Poisoning our water supply is not ok

March 4, 2014
Everybody in this industry has heard many times, I would hope, that only 2.5% of the water on earth is fresh water and most of that is frozen into ice caps and glaciers. Less than 1% is available in surface water and aquifers for us to drink. Despite having so little, there are people reckless enough to poison what little we have.

Everybody in this industry has heard many times, I would hope, that only 2.5% of the water on earth is fresh water and most of that is frozen into ice caps and glaciers. Less than 1% is available in surface water and aquifers for us to drink. Despite having so little, there are people reckless enough to poison what little we have.

I believe that Federal regulations don’t come out of thin air — some moron decides to dump arsenic in the creek and, bam, you end up with regulations. That being the case, it looks like we either don’t have enough or the ones we have are not being enforced.

On January 9, 2014, a storage tank at a company called Freedom Industries holding 48,000-gal. of the coal-washing chemical 4-methylcyclohexene methanol, or MCHM, ruptured right next to the Elk River, less than two miles from the intake to the water treatment plant for Charleston, W.Va. Approximately 10,000-gal. of the chemical spilled into the river. The water supply for 300,000 people was put out of commission for everything except flushing toilets. West Virginia has regulations for chemical processing facilities but not for chemical storage facilities like the Freedom Industries facility. The storage site had reportedly not been inspected since 1991.
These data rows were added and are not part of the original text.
Lemma new_table_translation info r r' root F F' q0 i0 t0 p :
  ram_wf r -> boot_ram_size info <= ram_size r -> tables_ok info r root F ->
  rewrites_entry r r' root q0 i0 t0 -> tables_ok info r' root F' -> (length q0 <= 1)%nat ->
  table_at r' root (q0 ++ [i0]) = Some p ->
  has_bits (load64 r (t0 + 8 * i0)) KERNEL_PTE_VALID = false ->
  (forall i, is_index i -> load64 r' (p + 8 * i) = 0) ->
  same_translation r r' root.
Proof.
  intros Hr Hs Ht Hw Ht' Hl Hp Hold Hzero user va access.
  destruct (decide (take (length q0) (va_path va) = q0 /\ va_path va !! length q0 = Some i0))
    as [[Hq Hi]|Hn]; [|by eapply rewritten_translate].
  destruct (Z.le_gt_cases MMU_VIRTUAL_ADDRESS_LIMIT va); [by rewrite !translate_high|].
  destruct (walk_from_entry info r root F q0 i0 t0 user va access) as (shift & _ & _ & Hread & ->);
    [done..|by apply Hw|by apply Hw|done|done|done|].
  cbn [mmu_walk]. rewrite Hread. change MMU_PTE_VALID with KERNEL_PTE_VALID. rewrite Hold. cbn [negb].
  assert (is_path (q0 ++ [i0])) as Hpath.
  { destruct (rewrites_path _ _ _ _ _ _ Hw) as [_ Hf]. split; [rewrite length_app; cbn; lia|].
    apply Forall_app. split; [done|]. constructor; [by apply Hw|done]. }
  assert (length (q0 ++ [i0]) = S (length q0)) as Hlen by (rewrite length_app; cbn; lia).
  destruct (lookup_lt_is_Some_2 (va_path va) (S (length q0))) as [i1 Hi1]; [cbn; lia|].
  destruct (walk_from_entry info r' root F' (q0 ++ [i0]) i1 p user va access)
    as (shift1 & _ & _ & Hread1 & ->).
  - by apply Hw.
  - by rewrite (rewrites_size _ _ _ _ _ _ Hw).
  - done.
  - done.
  - done.
  - rewrite Hlen, (take_S_r _ _ _ Hi). by rewrite Hq.
  - by rewrite Hlen.
  - done.
  - cbn [mmu_walk]. rewrite Hread1, Hzero; [done|]. by eapply va_path_index.
Qed.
A month later, people in Charleston were still dealing with the spill. There were reports of the telltale strong licorice smell from the water, reports of illnesses, and schools were closing. Oddly, lab tests of the water did not always show high amounts of MCHM even though the odor was present. Many people in the region trusted their noses rather than the test results.

A little more than a month later, on Feb. 11, 108,000-gal. of coal slurry spilled from a Patriot Coal processing facility into the Kanawha River, reported the Charleston Gazette on As the coal slurry was being pumped a valve failed. Next the alarm that was supposed to alert operators of the valve failure itself failed. The coal slurry soon overwhelmed the containment wall until the slurry flowed into Fields Creek, which flows into the Kanawha River.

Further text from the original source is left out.